## Work request
Read the data below line by line and state how many lines hold "unless". Nothing else belongs in the answer.

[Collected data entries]
(** [Kernel::navigate_session_with_summary]; [false] when the lane is there. *)
Definition navigate (target : EntryId) (summarize : bool) (around : Surroundings)
  (before : TreeNavigationPlan -> BeforeTree)
  (generate : list Message -> string -> result string KernelError) (id : string) (reported : bool) : W bool :=
  let! w := m_get in
  let! snapshot := m_lift (navigation_snapshot target (settings_transcript w)) in
  let p := capture snapshot in
  if bool_decide (plan_old_leaf p = Some (plan_target p)) then unless (closing around) (m_ret false)
  else
    let! _ := unless (opening around) (m_ret tt) in
    let b := before p in
    if before_cancel b then m_fail (ExtensionBlocked "session tree navigation cancelled")
    else
      let! text := m_lift (branch_summary generate p b summarize) in
      let! summary := match text with
                      | None => m_ret None
                      | Some text => let! entry_id := fresh_id "entry" id in
                                     m_ret (Some (summary_entry_of entry_id p b summarize text))
                      end in
      let previous := chosen_mode (settings_choices w) in
      let! _ := tools_update (move_settings
                  {| commit_new_leaf := plan_new_leaf p; commit_target := plan_target p;
                     commit_summary := summary; commit_label := before_label b |}) in
      let! w := m_get in
      let! _ := if bool_decide (chosen_mode (settings_choices w) = previous) then m_ret tt
                else publish_settings reported in
      unless (closing around) (m_ret true).

(** [Kernel::navigate_session] to the root. *)
Definition navigate_root (around : Surroundings) : W (option EntryId) :=
  let! old := tools_update (let! old := on_transcript clear_navigation in
                            let! _ := select_tools selection_default in
                            let! _ := choose (with_mode ModeDefault) in
                            m_ret old) in
  unless (closing around) (m_ret old).

(** ** A child's start *)

Record AgentSnapshot : Type := {
  agent_model : Handle;
  agent_level : ThinkingLevel;
  agent_tools : ToolSelection;
  agent_mode : SessionMode
}.

(** [TryFrom<&Session> for AgentSnapshot], [without_tools] *)
Definition agent_snapshot (w : SettingsWorld) : AgentSnapshot :=
  let c := settings_choices w in
  {| agent_model := chosen_model c; agent_level := chosen_level c;
     agent_tools := selection (settings_tools w); agent_mode := chosen_mode c |}.
Definition without_tools (names : list string) (a : AgentSnapshot) : AgentSnapshot :=
  {| agent_model := agent_model a; agent_level := agent_level a;
     agent_tools := {| selection_version := selection_version (agent_tools a);
                       loaded := loaded (agent_tools a) ∖ list_to_set names;
                       disabled := disabled (agent_tools a) ∪ list_to_set names |};
     agent_mode := agent_mode a |}.

(** [ToolSelectionUpdate::adopt] over this state. *)
Definition adopt_tools (id : string) (s : ToolSelection) : W unit := fun w =>
  let '(r, tw) := adopt id s {| tools := settings_tools w; transcript := settings_transcript w |} in
  (r, {| settings_transcript := transcript tw; settings_tools := tools tw;
         settings_choices := settings_choices w; published := published w |}).

Definition commit_change (id : string) (change : SettingChange) : W unit :=
  let! entry_id := fresh_id "entry" id in
  on_transcript (commit_setting (setting_entry entry_id change)).

(** [AgentSnapshot::apply] to the child's state. *)
Definition apply_snapshot (a : AgentSnapshot) (model_entry level_entry turn mode_entry tools_entry : string) : W unit :=
  let limits := full_limits (profile (agent_model a)) in
  let! _ := commit_change model_entry (ModelChange (profile_provider_id limits) (profile_model_id limits)) in
  let! _ := commit_change level_entry (LevelChange (agent_level a)) in
  let! _ := choose (with_model (agent_model a)) in
  let! _ := choose (with_level (agent_level a)) in
  let! _ := if bool_decide (agent_mode a = ModePlan) then
              let! turn_id := fresh_id "turn" turn in
              let! entry_id := fresh_id "entry" mode_entry in
              let! _ := on_transcript (append_mode_note entry_id
                          {| change_mode := agent_mode a; change_turn_id := turn_id |}) in
              choose (with_mode (agent_mode a))
            else m_ret tt in
  adopt_tools tools_entry (agent_tools a).

(** ** Images for models without them *)

Definition USER_IMAGE_PLACEHOLDER : string := "(image omitted: model does not support images)".
Definition TOOL_IMAGE_PLACEHOLDER : string := "(tool image omitted: model does not support images)".

Definition is_image (b : ContentBlock) : bool := match b with Image _ _ => true | _ => false end.

(** The loop over one message's blocks: what it leaves, and whether it changed
    any. *)
Fixpoint adapt_blocks (placeholder : string) (previous : bool) (l : list ContentBlock)
  : bool * list ContentBlock :=
  match l with
  | [] => (false, [])
  | b :: rest =>
      if is_image b then
        let '(_, adapted) := adapt_blocks placeholder true rest in
        (true, if previous then adapted else Message.Text placeholder :: adapted)
      else
        let previous := match b with Message.Text text => String.eqb text placeholder | _ => false end in
        let '(changed, adapted) := adapt_blocks placeholder previous rest in
        (changed, b :: adapted)
  end.

Definition adapt_content (c : MessageContent R) : bool * MessageContent R :=
  match c with
  | User blocks =>
      let '(changed, blocks) := adapt_blocks USER_IMAGE_PLACEHOLDER false blocks in (changed, User blocks)
  | ExpandedUser e =>
      let '(changed, blocks) := adapt_blocks USER_IMAGE_PLACEHOLDER false (model_blocks e) in
      (changed, ExpandedUser {| invocation := invocation e; expansion_source := expansion_source e;
                                model_blocks := blocks |})
  | ToolResult i blocks error details output cancelled =>
      let '(changed, blocks) := adapt_blocks TOOL_IMAGE_PLACEHOLDER false blocks in
      (changed, ToolResult i blocks error details output cancelled)
  | Extension x =>
      if include_in_context x then
        let '(changed, blocks) := adapt_blocks USER_IMAGE_PLACEHOLDER false (ext_blocks x) in
        (changed, Extension {| extension_id := extension_id x; custom_type := custom_type x; ext_blocks := blocks;
                               display := display x; include_in_context := true; ext_details := ext_details x |})
      else (false, c)
  | _ => (false, c)
  end.

(** [ModelRequest::adapt_input] on the request's messages *)
Definition adapt_input (p : FullProfile) (messages : list Message) : bool * list Message :=
  if supports p ImageInput then (false, messages)
  else
    let adapted := (fun m => (adapt_content (content m)).1) <$> messages in
    (existsb id adapted,
     (fun m => {| identity := identity m; timing := timing m; content := (adapt_content (content m)).2 |}) <$> messages).
End Settings.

## The answer
4